Problem to work on:
From the data that follows, copy every line with the string "Open".
Start of Records for processing
(** * Student Performance API: statistics engine and API glue

    A shallow embedding of [main.py] (the FastAPI service) and of the parts of
    [schemas.py] it uses.

    Numbers.  The statistics engine is embedded twice.  Most of the file
    works over exact rationals [Q]: that embedding keeps the order of every
    arithmetic operation of the source but not the binary64 rounding of each
    one, and it has no infinities or NaN; it carries the statements on
    guards, structure, order and bounds.  [Binary64] embeds [compute_stats]
    over binary64 floats, with the rounding of every operation; it carries
    the statements that fix the digits of a reported average or compare two
    means.  [round(x, 2)] is in both decimal rounding to the nearest
    hundredth, ties to even, on the exact value of its argument.  Value
    equality of rationals is [Qeq] ([==]).

    Errors.  Python exceptions are values of [exn]; code that may raise
    returns a [result].  [ZeroDivisionError] is raised by division exactly as
    in Python, so that a guard against it is something to be proved. *)

From Stdlib Require Import NArith ZArith QArith Qround Qabs List String Ascii Bool Lia Lqa.
From Stdlib Require Import Sorting.Sorted Sorting.Permutation.
From Stdlib Require Import Floats.

Set Warnings "-inexact-float".
Import ListNotations.

Local Open Scope string_scope.
Local Open Scope list_scope.
Local Open Scope Q_scope.

(** ** Exceptions and the error monad *)

Inductive exn : Type :=
| HTTPException (status_code : Z) (detail : string)
| ZeroDivisionError
| TypeError
| ValueError
| InvalidId
| PyMongoError.

Inductive result (A : Type) : Type :=
| Ok (a : A)
| Raise (e : exn).

Arguments Ok {A} a.
Arguments Raise {A} e.

Definition bind {A B : Type} (m : result A) (k : A -> result B) : result B :=
  match m with
  | Ok a => k a
  | Raise e => Raise e
  end.

Notation "x <- m ;; k" := (bind m (fun x => k))
  (at level 61, m at next level, right associativity).
Notation "' p <- m ;; k" := (bind m (fun x => match x with p => k end))
  (at level 61, p pattern, m at next level, right associativity).

(** [for a in xs: body], threading the loop's variables as a state. *)
Fixpoint for_each {S A : Type} (body : S -> A -> result S) (xs : list A) (st : S)
  : result S :=
  match xs with
  | [] => Ok st
  | x :: rest => st' <- body st x ;; for_each body rest st'
  end.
End of Records for processing
Response to the task:
Local Open Scope string_scope.
Local Open Scope list_scope.
Local Open Scope Q_scope.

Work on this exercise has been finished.